Canadian pay TV channel

Vixen TV is a Canadian pay television channel that consists of primarily pornographic films aimed at heterosexual men. The channel is owned by Vanessa Media. The channel's brand and much of its content is licensed and purchased, respectively, from Vixen Media Group.

==History==
On February 27, 2017, Vanessa Media, owners of existing Canadian pornographic channels, Vivid TV in English and French (now known as Dorcel TV), announced that it had reached an agreement with LFP Broadcasting to launch a branded Hustler TV channel in Canada as both a linear television channel and as a subscription video on demand service. The launch date was expected to be March 21, 2017; however, it was confirmed via Vanessa Media's founder and CEO, Anne-Marie Losique's social media accounts, that the channel launched on March 23, 2017, as Hustler TV Canada. in standard definition.

Logo as Hustler TV Canada

The channel launched in high definition in January 2018, when both the standard and high-definition feeds launched on Maskatel in Quebec.

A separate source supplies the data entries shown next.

(** X2: [init_db] keeps the engine's invariant and maps reachable states to
    reachable states. *)
Theorem init_db_reachable d : reachable d -> reachable (init_db d).
Proof.
  intros R. destruct (rooms d) as [|r rs] eqn:E.
  - pose proof (inv_ref d (reachable_Inv d R)) as F. rewrite E in F.
    assert (bookings d = []) as B.
    { destruct (bookings d) as [|b bs]; [reflexivity|].
      inversion F as [|? ? Hb]; contradiction. }
    apply reach_fresh. unfold init_db, fresh. rewrite E, B. simpl.
    split; [reflexivity|].
    unfold room_lt; simpl. repeat (constructor; simpl; try lia).
  - unfold init_db. rewrite E. simpl. exact R.
Qed.

Lemma init_db_reachable_witness :
  reachable empty_db /\ reachable (init_db empty_db).
Proof.
  assert (reachable empty_db) as R.
  { apply reach_fresh. split; [reflexivity | constructor]. }
  split; [exact R | exact (init_db_reachable empty_db R)].
Defined.

(* ------------------------------------------------------------------ *)
(** ** Identifiers of bookings *)

Lemma max_seq a n :
  fold_right Z.max 0 (map Z.of_nat (seq a n)) =
  match n with O => 0 | S m => Z.of_nat (a + m) end.
Proof.
  revert a. induction n as [|n IH]; intros a; [reflexivity|].
  cbn [seq map fold_right]. rewrite IH.
  destruct n as [|m]; lia.
Qed.

Lemma next_rowid_ids_upto n :
  Sql.next_rowid (ids_upto n) = Z.of_nat (S n).
Proof.
  unfold Sql.next_rowid, ids_upto. rewrite max_seq.
  destruct n; lia.
Qed.

Lemma ids_upto_S n : ids_upto (S n) = ids_upto n ++ [Z.of_nat (S n)].
Proof.
  unfold ids_upto. rewrite seq_S, map_app. reflexivity.
Qed.

Lemma ids_exec o d :
  map b_id (bookings d) = ids_upto (List.length (bookings d)) ->
  map b_id (bookings (exec o d)) = ids_upto (List.length (bookings (exec o d))).
Proof.
  intros H. destruct o as [g t ci co now | j now]; simpl.
  - destruct (create_booking_effect g t ci co now d) as [E|[room [_ [_ E]]]];
      rewrite E; [assumption|]. cbn [bookings].
    rewrite map_app, length_app, Nat.add_1_r, ids_upto_S, H.
    cbn [map new_booking b_id List.length]. rewrite H, next_rowid_ids_upto.
    reflexivity.
  - destruct (cancel_booking_effect j now d) as [E|E]; rewrite E;
      [assumption|]. cbn [Sql.update_status bookings].
    rewrite map_map, length_map.
    rewrite <- H. apply map_ext. intros a. apply set_row_id.
Qed.
(** * Growth calculator: funnel projection engine and subscribe relay

    A shallow embedding of the two observed versions of [computeProjection]
    (the calculator page) and of the [POST] handler of the subscribe route.

    ECMAScript numbers are IEEE 754 binary64 values.  They are modelled by
    Rocq's primitive [float], whose operations are specified by [SpecFloat]
    at precision 53 and maximal exponent 1024; [Math.ceil], [Math.round] and
    [Math.max] are written on top of that specification, following the
    ECMAScript definition of each function. *)

From Stdlib Require Import NArith Ascii DecimalString.
From Stdlib Require Import ZArith Bool Lia List String Floats.
Import ListNotations.

(* A decimal literal denotes the nearest binary64 value, as it does in
   ECMAScript source text. *)
Set Warnings "-inexact-float".

(** ** ECMAScript numbers *)

Module JS.

Definition number : Set := float.

Definition Infinity : number := infinity.
Definition NaN : number := nan.

(** [x > y] on numbers: false as soon as one side is NaN. *)
Definition gt (x y : number) : bool := (y <? x)%float.

(** [Number.isFinite]. *)
Definition Number_isFinite (x : number) : bool := is_finite x.

(** The number whose value is the integer [n]; [szero] is the sign given
    to a zero result. *)
Definition of_Z (n : Z) (szero : bool) : number :=
  SF2Prim (binary_normalize prec emax n 0 szero).

(** The signed integer mantissa of a finite number. *)
Definition signed (s : bool) (m : positive) : Z := cond_Zopp s (Zpos m).

(** [Math.ceil]: non-finite numbers and zeros are returned as they are, a
    number in (-1, 0) gives -0, and otherwise the result is the smallest
    integral number not below [x]. *)
Definition Math_ceil (x : number) : number :=
  match Prim2SF x with
  | S754_finite s m e =>
      if (0 <=? e)%Z then x
      else of_Z (- ((- signed s m) / 2 ^ (- e)))%Z s
  | _ => x
  end.

(** [Math.round]: the integral number closest to [x], ties going towards
    +Infinity; a number in (0, 0.5) gives +0 and one in [-0.5, 0) gives
    -0. *)
Definition Math_round (x : number) : number :=
  match Prim2SF x with
  | S754_finite s m e =>
      if (0 <=? e)%Z then x
      else of_Z ((2 * signed s m + 2 ^ (- e)) / (2 * 2 ^ (- e)))%Z s
  | _ => x
  end.

(** One iteration of the loop of [Math.max] over its coerced arguments:
    +0 replaces a highest of -0, a greater number replaces the highest. *)
Definition max_step (highest n : number) : number :=
  match Prim2SF n, Prim2SF highest with
  | S754_zero false, S754_zero true => n
  | _, _ => if gt n highest then n else highest
  end.

(** [Math.max]: NaN if any argument is NaN, otherwise the loop started
    from -Infinity. *)
Definition Math_max (args : list number) : number :=
  if existsb is_nan args then NaN
  else fold_left max_step args neg_infinity.

(** One iteration of the loop of [Math.min] over its coerced arguments:
    -0 replaces a lowest of +0, a smaller number replaces the lowest. *)
Definition min_step (lowest n : number) : number :=
  match Prim2SF n, Prim2SF lowest with
  | S754_zero true, S754_zero false => n
  | _, _ => if (n <? lowest)%float then n else lowest
  end.

(** [Math.min]: NaN if any argument is NaN, otherwise the loop started
    from +Infinity. *)
Definition Math_min (args : list number) : number :=
  if existsb is_nan args then NaN
  else fold_left min_step args infinity.

End JS.

Import JS.

(** ** Canonical binary64 forms used to state facts about numbers *)

(** The finite number of sign [s] whose magnitude is the integer [p],
    for [p] of at most 53 bits: the mantissa is shifted up to 53 bits. *)
Definition SFint_pos (s : bool) (p : positive) : spec_float :=
  let e := (Zpos (digits2_pos p) - 53)%Z in
  S754_finite s (fst (shl_align p 0 e)) e.

(** The number whose value is the integer [n]; a zero takes sign [szero]. *)
Definition SFint (n : Z) (szero : bool) : spec_float :=
  match n with
  | Z0 => S754_zero szero
  | Zpos p => SFint_pos false p
  | Zneg p => SFint_pos true p
  end.

(** By how many bits rounding shifts the mantissa [m] at exponent [e] to
    bring it to at most 53 bits without going below the least exponent. *)
Definition shift_amount (m e : Z) : Z :=
  Z.max 0 (fexp prec emax (Zdigits2 m + e) - e).

(** What [binary_round_aux] makes of a final mantissa and exponent. *)
Definition pack (sx : bool) (m e : Z) : spec_float :=
  match m with
  | Z0 => S754_zero sx
  | Zpos p => if (e <=? emax - prec)%Z then S754_finite sx p e
              else S754_infinity sx
  | Zneg _ => S754_nan
  end.

(** The value of the number is an integer. *)
Definition integral (x : number) : bool :=
  match Prim2SF x with
  | S754_zero _ => true
  | S754_finite _ m e => (0 <=? e)%Z || (Zpos m mod 2 ^ (- e) =? 0)%Z
  | _ => false
  end.

Local Open Scope float_scope.

(** ** The calculator page *)

Record CalculatorState : Set := {
  targetMonthlyRevenue : number;
  pricePerClient : number;
  videosPerMonth : number;
  avgViewsPerVideo : number;
  viewToBookingRatePct : number;
  showRatePct : number;
  closeRatePct : number
}.

Record Projection : Set := {
  clientsNeeded : number;
  monthlyReach : number;
  bookingsPerMonth : number;
  showsPerMonth : number;
  newClientsPerMonth : number;
  newMRR : number;
  monthsToGoal : number
}.

(** The version of the page that aligns New MRR with the rounded client
    count. *)
Module Aligned.
(** * Volunteer certificate portal: a shallow embedding

    The development follows the three source units of the repository:
    the transliteration helper and the certificate renderer
    ([utils/pdfUtils]), the message composer ([services/geminiService])
    and the submit handler of the form ([App]).

    JavaScript strings are sequences of UTF-16 code units; they are modelled
    as [list N].  Library and browser calls (jsPDF, fetch, the text
    generation client, the clock) are oracles collected in a record [Env]. *)

From Stdlib Require Import ZArith NArith QArith List String Ascii Bool Lia.
From stdpp Require Import base gmap.
From Equations Require Import Equations.
Import ListNotations.

Local Open Scope N_scope.

(** ** Strings *)

Abbreviation jsstring := (list N).

Module JsString.

(** Code units of a code point: one unit in the basic plane, a surrogate
    pair above it. *)
Definition units_of_codepoint (cp : N) : jsstring :=
  if cp <? 65536 then [cp]
  else [55296 + (cp - 65536) / 1024; 56320 + (cp - 65536) mod 1024].

(** Reads a literal of this file (UTF-8 bytes) as a JavaScript string.
    [acc] is the code point under construction and [need] the number of
    continuation bytes still expected. *)
Fixpoint decode (s : string) (acc : N) (need : nat) : jsstring :=
  match s with
  | EmptyString => []
  | String a s' =>
      let b := N_of_ascii a in
      match need with
      | O =>
          if b <? 128 then b :: decode s' 0 O
          else if b <? 224 then decode s' (b mod 32) 1%nat
          else if b <? 240 then decode s' (b mod 16) 2%nat
          else decode s' (b mod 8) 3%nat
      | S O => units_of_codepoint (acc * 64 + b mod 64) ++ decode s' 0 O
      | S n => decode s' (acc * 64 + b mod 64) n
      end
  end.

Definition js (s : string) : jsstring := decode s 0 O.

(** The single code unit of a one-character literal. *)
Definition chr (s : string) : N := hd 0 (js s).

(** Literals are kept as written when a goal is simplified. *)
Arguments js : simpl never.
Arguments chr : simpl never.

(** ECMAScript WhiteSpace and LineTerminator code units: the set removed
    by [String.prototype.trim] and matched by the regular expression
    class [\s]. *)
Definition isWhiteSpace (c : N) : bool :=
  ((9 <=? c) && (c <=? 13)) || (c =? 32) || (c =? 160) || (c =? 5760)
  || ((8192 <=? c) && (c <=? 8202)) || (c =? 8232) || (c =? 8233)
  || (c =? 8239) || (c =? 8287) || (c =? 12288) || (c =? 65279).

Fixpoint trimStart (s : jsstring) : jsstring :=
  match s with
  | [] => []
  | c :: s' => if isWhiteSpace c then trimStart s' else s
  end.

Definition trimEnd (s : jsstring) : jsstring := rev (trimStart (rev s)).

(** [s.trim()] *)
Definition trim (s : jsstring) : jsstring := trimEnd (trimStart s).

(** Truthiness of a string: non-empty. *)
Definition truthy (s : jsstring) : bool :=
  match s with [] => false | _ :: _ => true end.

(** [s.replace(/[class]/g, r)]: every code unit of the class is replaced. *)
Definition replaceEach (p : N -> bool) (r : jsstring) (s : jsstring) : jsstring :=
  flat_map (fun c => if p c then r else [c]) s.

(** [s.replace(/c/g, r)] for a pattern that is one literal code unit. *)
Definition replaceChar (c : N) (r : jsstring) (s : jsstring) : jsstring :=
  replaceEach (N.eqb c) r s.

(** [s.replace(/[class]+/g, r)]: every maximal run of the class is
    replaced once.  [inRun] tells that the previous unit belonged to a run
    already replaced. *)
Fixpoint replaceRunsFrom (p : N -> bool) (r : jsstring) (inRun : bool)
         (s : jsstring) : jsstring :=
  match s with
  | [] => []
  | c :: s' =>
      if p c
      then (if inRun then [] else r) ++ replaceRunsFrom p r true s'
      else c :: replaceRunsFrom p r false s'
  end.

Definition replaceRuns (p : N -> bool) (r : jsstring) (s : jsstring) : jsstring :=
  replaceRunsFrom p r false s.

(** The class [a-zA-Z0-9_]. *)
Definition isWordChar (c : N) : bool :=
  ((97 <=? c) && (c <=? 122)) || ((65 <=? c) && (c <=? 90))
  || ((48 <=? c) && (c <=? 57)) || (c =? 95).

End JsString.
Import JsString.

(** ** utils/pdfUtils: transliteration *)

(** [sanitizeText]: the chain of fourteen global replacements. *)
Definition sanitizeText (text : jsstring) : jsstring :=
  replaceChar (chr "Â") (js "A") (replaceChar (chr "â") (js "a")
  (replaceChar (chr "Ç") (js "C") (replaceChar (chr "ç") (js "c")
  (replaceChar (chr "Ö") (js "O") (replaceChar (chr "ö") (js "o")
  (replaceChar (chr "İ") (js "I") (replaceChar (chr "ı") (js "i")
  (replaceChar (chr "Ş") (js "S") (replaceChar (chr "ş") (js "s")
  (replaceChar (chr "Ü") (js "U") (replaceChar (chr "ü") (js "u")
  (replaceChar (chr "Ğ") (js "G") (replaceChar (chr "ğ") (js "g")
     text))))))))))))).

(** The letters the table of [sanitizeText] replaces: the diacritic letters
    of Turkish, with the circumflexed a. *)
Definition turkishDiacritics : jsstring := js "ğĞüÜşŞıİöÖçÇâÂ".

Definition isTurkishDiacritic (c : N) : bool :=
  existsb (N.eqb c) turkishDiacritics.

Definition hasTurkishDiacritic (s : jsstring) : bool :=
  existsb isTurkishDiacritic s.

(** ** Values shared by the three units *)

(** [types.ts] *)
Record UserStats := { us_count : Z; us_lastGenerated : jsstring }.

Record CertificateData := {
  cd_name : jsstring;
  cd_date : jsstring;
  cd_impactMessage : option jsstring (* read through [?? ''] by the renderer *)
}.

(** [CertificateExtras]: every field is optional. *)
Record CertificateExtras := {
  institution : option jsstring;
  departmentOrUnit : option jsstring;
  coordinatorTitle : option jsstring;
  coordinatorName : option jsstring;
  location : option jsstring;
  certificateNo : option jsstring
}.

Definition noExtras : CertificateExtras :=
  {| institution := None; departmentOrUnit := None; coordinatorTitle := None;
     coordinatorName := None; location := None; certificateNo := None |}.

(** [CertificateInput = CertificateData & CertificateExtras] *)
Record CertificateInput := { data : CertificateData; extras : CertificateExtras }.
Definition float_tuple_le (x y : float * Z) : bool :=
  negb (float_tuple_lt y x).

Definition float_ranked_beams (load : float_load_t) : list Z :=
  map snd (sorted float_tuple_le (map (fun kv => (snd kv, fst kv)) load)).

(** One turn of [for bdy in bdys_run], for its loads, and the loop. *)
Definition float_assign_step (load : float_load_t) (d : float)
  : float_load_t :=
  match float_ranked_beams load with
  | b0 :: b1 :: _ => float_load_add (float_load_add load b0 d) b1 d
  | _ => load
  end.

Definition float_loads (durations : list float) : float_load_t :=
  fold_left float_assign_step durations float_load_init.

(** ** Free and busy windows (lines 288-331) *)

Definition window := (datetime * datetime)%type.

(** The inner [for bdy in bdys_run] of the sampling loop. *)
Definition is_free (run : list Scheduled) (tFree : datetime) : bool :=
  forallb (fun b =>
    if tFree <? fst (final b) - minutes 20 then true
    else if tFree >? snd (final b) + minutes 20 then true
    else false) run.

(** [while tFree < block_stop], with the number of turns left as fuel. *)
Fixpoint free_time_loop (fuel : nat) (run : list Scheduled)
  (block_stop tFree : datetime) : list datetime :=
  match fuel with
  | O => []
  | S fuel' =>
      if tFree <? block_stop then
        (if is_free run tFree then [tFree] else [])
        ++ free_time_loop fuel' run block_stop (tFree + minutes 2)
      else []
  end.

Definition free_time_fuel (block_start block_stop : datetime) : nat :=
  Z.to_nat ((block_stop - block_start) / minutes 2 + 1).

Definition free_times (run : list Scheduled) (block_start block_stop : datetime)
  : list datetime :=
  free_time_loop (free_time_fuel block_start block_stop) run block_stop
                 (block_start + seconds 0).

(** The list of windows under construction is kept as the windows before the
    last one and the last one, [freeWindows[-1]], the only one updated. *)
Definition join_free (st : list window * window) (tFree : datetime)
  : list window * window :=
  let (before, cur) := st in
  if tFree - snd cur <=? seconds 120 then (before, (fst cur, tFree))
  else (before ++ [cur], (tFree, tFree)).

Definition free_windows (freeTime : list datetime) : list window :=
  match freeTime with
  | [] => []
  | t0 :: _ =>
      let (before, cur) := fold_left join_free freeTime ([], (t0, t0)) in
      filter (fun w => snd w - fst w >? 0) (before ++ [cur])
  end.

Definition join_busy (st : list window * window) (b : Scheduled)
  : list window * window :=
  let (before, cur) := st in
  let (tSDFStart, tSDFStop) := final b in
  if tSDFStart - snd cur <=? minutes 45
  then (before, (fst cur, Z.max (snd cur) tSDFStop))
  else (before ++ [cur], (tSDFStart, tSDFStop)).

Definition busy_windows (run : list Scheduled) : list window :=
  match run with
  | [] => []
  | b0 :: _ =>
      let (before, cur) := fold_left join_busy run ([], final b0) in
      before ++ [cur]
  end.

(** ** Maintenance placement (lines 435-513) *)

Inductive Command :=
| INIdp                          (* /home/op1/MCS/sch/INIdp.sh *)
| startTBN_split                 (* /home/op1/MCS/sch/startTBN_split.sh *)
| acquireHealthCheckAndProcess   (* /home/op1/MCS/exec/acquireHealthCheckAndProcess.py *)
| selectBestDRSU                 (* .../operatorScripts/selectBestDRSU.py --all *)
| postDRSUStatus                 (* .../operatorScripts/postDRSUStatus.py *)
| scanDRSUs.                     (* .../operatorScripts/scanDRSUs.sh *)

Definition Command_eqb (a b : Command) : bool :=
  match a, b with
  | INIdp, INIdp | startTBN_split, startTBN_split
  | acquireHealthCheckAndProcess, acquireHealthCheckAndProcess
  | selectBestDRSU, selectBestDRSU | postDRSUStatus, postDRSUStatus
  | scanDRSUs, scanDRSUs => true
  | _, _ => false
  end.

Record Placement := mkPlacement {
  atCommands : list (datetime * Command);
  tTBWLast : datetime;
  tDRSULast : datetime;
  tLWADBLast : datetime
}.

(** INIdp.sh calls at the start of each busy window *)
Definition ini_commands (busyWindows : list window) : list (datetime * Command) :=
  map (fun busyWindow =>
         let tINI := fst busyWindow - minutes 20 in
         (replace_second0 tINI, INIdp)) busyWindows.

(** [while tTBW <= (freeWindow[1] - timedelta(minutes=6))] *)
Fixpoint maintenance_loop (fuel : nat) (limit tTBW tDRSU tLWADB : datetime)
  (st : Placement) : Placement :=
  match fuel with
  | O => st
  | S fuel' =>
      if tTBW <=? limit then
        if tTBW >? tTBWLast st + hours 4 then
          let st := mkPlacement
                      (atCommands st ++ [(tTBW, acquireHealthCheckAndProcess)])
                      tTBW (tDRSULast st) (tLWADBLast st) in
          maintenance_loop fuel' limit (tTBW + minutes 15) (tDRSU + minutes 15)
                           (tLWADB + minutes 15) st
        else if tDRSU >? tDRSULast st + hours 6 then
          let cmds := atCommands st ++ [(tDRSU, selectBestDRSU)] in
          let tDRSU := tDRSU + minutes 2 in
          let cmds := cmds ++ [(tDRSU, postDRSUStatus)] in
          let st := mkPlacement cmds (tTBWLast st) tDRSU (tLWADBLast st) in
          maintenance_loop fuel' limit (tTBW + minutes 15) (tDRSU + minutes 15)
                           (tLWADB + minutes 15) st
        else if tLWADB >? tLWADBLast st + hours 4 then
          let st :=
            if hour tLWADB >=? 8 then
              mkPlacement (atCommands st ++ [(tLWADB, scanDRSUs)])
                          (tTBWLast st) (tDRSULast st) (tLWADB + hours 24)
            else st in
          maintenance_loop fuel' limit (tTBW + minutes 15) (tDRSU + minutes 15)
                           (tLWADB + minutes 15) st
        else
          maintenance_loop fuel' limit (tTBW + minutes 15) (tDRSU + minutes 15)
                           (tLWADB + minutes 15) st
      else st
  end.

Definition maintenance_fuel (limit tTBW : datetime) : nat :=
  Z.to_nat ((limit - tTBW) / minutes 15 + 1).

(** [max([...])], a ValueError on the empty list *)
Definition max_list (l : list Z) : result Z :=
  match l with
  | [] => Raise ValueError
  | x :: l' => Ok (fold_left Z.max l' x)
  end.

(** One turn of [for i,freeWindow in enumerate(freeWindows)]; [n] is
    [len(freeWindows)]. *)
Definition place_window (start : datetime) (run : list Scheduled) (n i : nat)
  (freeWindow : window) (st : Placement) : result Placement :=
  let length := snd freeWindow - fst freeWindow in
  if length >=? minutes 45 then
    (* Default TBN frequency, TBW health checks, and DRSU scans *)
    let st :=
      if (Nat.eqb i 0) || (Z.abs (fst freeWindow - start) >=? minutes 3)
      then mkPlacement (atCommands st ++ [(fst freeWindow, startTBN_split)])
                       (tTBWLast st) (tDRSULast st) (tLWADBLast st)
      else st in
    let tTBW := replace_second0 (fst freeWindow + minutes 4) in
    let tDRSU := replace_second0 (fst freeWindow + minutes 4) in
    let tLWADB := replace_second0 (fst freeWindow + minutes 4) in
    let limit := snd freeWindow - minutes 6 in
    Ok (maintenance_loop (maintenance_fuel limit tTBW) limit tTBW tDRSU tLWADB st)
  else if length >=? minutes 15 then
    (* TBW health checks and DRSU scans *)
    let tTBW := replace_second0 (fst freeWindow + minutes 4) in
    let tDRSU := replace_second0 (fst freeWindow + minutes 4) in
    if tTBW >? tTBWLast st + hours 4 then
      Ok (mkPlacement (atCommands st ++ [(tTBW, acquireHealthCheckAndProcess)])
                      tTBW (tDRSULast st) (tLWADBLast st))
    else if tDRSU >? tDRSULast st + hours 6 then
      let cmds := atCommands st ++ [(tDRSU, selectBestDRSU)] in
      let tDRSU := tDRSU + minutes 2 in
      let cmds := cmds ++ [(tDRSU, postDRSUStatus)] in
      Ok (mkPlacement cmds (tTBWLast st) tDRSU (tLWADBLast st))
    else Ok st
  else if length >=? minutes 6 then
    (* DRSU scans *)
    let tDRSU := replace_second0 (fst freeWindow + minutes 2) in
    if tDRSU >? tDRSULast st + hours 6 then
      let cmds := atCommands st ++ [(tDRSU, selectBestDRSU)] in
      let tDRSU := tDRSU + minutes 2 in
      let cmds := cmds ++ [(tDRSU, postDRSUStatus)] in
      Ok (mkPlacement cmds (tTBWLast st) tDRSU (tLWADBLast st))
    else Ok st
  else
    (* TBN start if it is the end of the session *)
    if Nat.eqb i (n - 1) then
      last_stop <- max_list (map (fun b => snd (final b)) run) ;;
      if fst freeWindow >? last_stop
      then Ok (mkPlacement (atCommands st ++ [(fst freeWindow, startTBN_split)])
                           (tTBWLast st) (tDRSULast st) (tLWADBLast st))
      else Ok st
    else Ok st.

Fixpoint place_windows (start : datetime) (run : list Scheduled) (n i : nat)
  (freeWindows : list window) (st : Placement) : result Placement :=
  match freeWindows with
  | [] => Ok st
  | freeWindow :: rest =>
      st' <- place_window start run n i freeWindow st ;;
      place_windows start run n (S i) rest st'
  end.

(** Lines 436-513: the list [atCommands]. *)
Definition place (orig_start start : datetime) (run : list Scheduled)
  (busyWindows freeWindows : list window) : result (list (datetime * Command)) :=
  let st := mkPlacement (ini_commands busyWindows)
                        (orig_start - hours 12) (orig_start - hours 12)
                        (orig_start - hours 12) in
  st' <- place_windows start run (List.length freeWindows) 0 freeWindows st ;;
  Ok (atCommands st').

(** ** The run: files, collaborators and [main] *)

(** The name of an SDF file: project LK009, date and time of [bdy_start],
    session id and beam. *)
Record SdfName := mkSdfName {
  sdf_start : datetime;
  sdf_session : Z;
  sdf_beam : Z
}.

(** A line of the timeline written to [runtime.log]. *)
Inductive LogInfo :=
| CommandInfo (cmd : Command) (id : Z)
| StartsInfo (who : string) (b0 b1 : Z)
| StopsInfo (who : string) (b0 b1 : Z).

Record LogEntry := mkLogEntry {
  log_start : datetime;
  log_stop : datetime;
  log_timeline : list (datetime * LogInfo)
}.

Record Catalog := mkCatalog {
  updated : datetime;
  entries : list Pulsar
}.

(** What the script reads and writes outside itself. *)
Record World := mkWorld {
  state_file : option Z;               (* [state]: the next session id *)
  catalog_file : Catalog;              (* LK009_Pulsars.txt *)
  catalog_old : option Catalog;        (* LK009_Pulsars.txt.old *)
  sdf_dirs : list Z;                   (* /home/op1/MCS/tp/<yymmdd>/ *)
  sdf_files : list (SdfName * string);
  at_queue : list (datetime * Command);
  runtime_log : list LogEntry
}.

(** lsl and lwa_mcs, and the clock.  [info_le] is the order of Python on the
    formatted timeline strings. *)
Class Facility := {
  get_available_space : Z;
  render : Scheduled -> nat -> Z -> Z -> string;
  schedule_sdfs : list SdfName -> bool;
  schedule_at_command : datetime -> Command -> Z;
  utcnow : datetime;
  info_le : LogInfo -> LogInfo -> bool
}.

Record Args := mkArgs {
  arg_start : datetime;    (* start_date start_time *)
  arg_stop : datetime;     (* stop_date stop_time *)
  dry_run : bool
}.

(** A computation on the world ends by returning, by [sys.exit] or by an
    uncaught exception; the world it leaves is kept in each case. *)
Inductive outcome (A : Type) : Type :=
| Ret (a : A)
| Exit (status : Z)
| Exc (e : exn).
Arguments Ret {A} a.
Arguments Exit {A} status.
Arguments Exc {A} e.

Definition M (A : Type) : Type := World -> outcome A * World.

Definition ret {A} (a : A) : M A := fun w => (Ret a, w).

Definition mbind {A B} (c : M A) (k : A -> M B) : M B :=
  fun w =>
    match c w with
    | (Ret a, w') => k a w'
    | (Exit s, w') => (Exit s, w')
    | (Exc e, w') => (Exc e, w')
    end.

Notation "x <~ c ;; k" := (mbind c (fun x => k))
  (at level 61, c at next level, right associativity).
Notation "c ;;; k" := (mbind c (fun _ => k))
  (at level 61, right associativity).

Definition lift {A} (r : result A) : M A :=
  fun w => match r with Ok a => (Ret a, w) | Raise e => (Exc e, w) end.

Definition sys_exit {A} (status : Z) : M A := fun w => (Exit status, w).

Definition when (c : bool) (m : M unit) : M unit := if c then m else ret tt.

Prior to Vanessa Media and LFP Broadcasting announcing the launch of its Hustler TV-branded channel in Canada, a previous incarnation of Hustler TV existed in Canada from 2003 to 2014, under the ownership of Ten Broadcasting and LFP Broadcasting. In 2014, LFP Broadcasting sold its interest in the channel to Ten Broadcasting, who in turn rebranded the channel as Exxxtasy TV.

On October 21, 2020, Anne-Marie Losique announced via social media that she would be launching a new channel called Vixen TV on February 18, 2021. The channel's launch would coincide with the launch of the first Vixen TV branded channel in other markets around the world, including Europe and the United States, which is a partnership with Vixen Media Group and Dorcel, which was announced in 2020. It would be revealed later that the new Vixen TV channel in Canada would be a rebranding of the Hustler TV Canada channel.